Throughout the records below, find the lines with the string "World" and give how many there are, nothing else.
Segment Open
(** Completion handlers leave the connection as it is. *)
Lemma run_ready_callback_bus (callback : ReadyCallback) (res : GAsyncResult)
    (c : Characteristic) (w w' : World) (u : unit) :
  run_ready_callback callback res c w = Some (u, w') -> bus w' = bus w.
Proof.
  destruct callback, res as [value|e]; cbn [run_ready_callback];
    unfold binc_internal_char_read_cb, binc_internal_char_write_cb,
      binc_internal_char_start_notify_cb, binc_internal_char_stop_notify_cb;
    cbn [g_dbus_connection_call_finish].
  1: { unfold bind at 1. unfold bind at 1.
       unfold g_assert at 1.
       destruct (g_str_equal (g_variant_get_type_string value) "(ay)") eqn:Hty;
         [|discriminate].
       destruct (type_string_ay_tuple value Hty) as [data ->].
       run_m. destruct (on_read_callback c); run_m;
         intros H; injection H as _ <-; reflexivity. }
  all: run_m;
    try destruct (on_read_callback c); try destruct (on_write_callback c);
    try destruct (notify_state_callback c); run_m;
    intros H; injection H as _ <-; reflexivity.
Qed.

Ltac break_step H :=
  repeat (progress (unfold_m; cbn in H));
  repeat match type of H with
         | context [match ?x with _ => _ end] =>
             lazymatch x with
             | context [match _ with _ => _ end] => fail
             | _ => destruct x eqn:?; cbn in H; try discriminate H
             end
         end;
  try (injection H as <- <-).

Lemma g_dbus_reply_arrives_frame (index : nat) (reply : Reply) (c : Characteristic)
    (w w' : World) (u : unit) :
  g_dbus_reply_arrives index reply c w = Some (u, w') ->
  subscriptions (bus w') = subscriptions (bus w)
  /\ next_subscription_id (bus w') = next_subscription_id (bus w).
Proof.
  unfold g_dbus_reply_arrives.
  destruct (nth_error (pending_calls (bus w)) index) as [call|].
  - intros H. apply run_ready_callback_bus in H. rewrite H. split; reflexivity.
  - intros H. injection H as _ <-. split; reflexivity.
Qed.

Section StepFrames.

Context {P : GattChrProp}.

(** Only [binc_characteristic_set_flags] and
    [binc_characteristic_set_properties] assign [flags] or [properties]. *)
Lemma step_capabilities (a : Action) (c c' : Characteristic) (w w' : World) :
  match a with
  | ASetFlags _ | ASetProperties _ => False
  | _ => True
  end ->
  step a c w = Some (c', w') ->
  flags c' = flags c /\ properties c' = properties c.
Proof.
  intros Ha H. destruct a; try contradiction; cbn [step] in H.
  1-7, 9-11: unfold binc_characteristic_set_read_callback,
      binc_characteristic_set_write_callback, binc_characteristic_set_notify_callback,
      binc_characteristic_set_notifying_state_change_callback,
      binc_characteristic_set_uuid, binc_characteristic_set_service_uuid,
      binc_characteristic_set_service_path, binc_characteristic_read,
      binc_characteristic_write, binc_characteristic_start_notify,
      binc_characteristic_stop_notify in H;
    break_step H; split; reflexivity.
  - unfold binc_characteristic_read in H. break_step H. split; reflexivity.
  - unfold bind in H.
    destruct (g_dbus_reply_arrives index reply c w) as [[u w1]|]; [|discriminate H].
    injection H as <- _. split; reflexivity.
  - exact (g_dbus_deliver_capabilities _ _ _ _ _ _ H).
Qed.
Segment Closed
-- Exercise answer --
3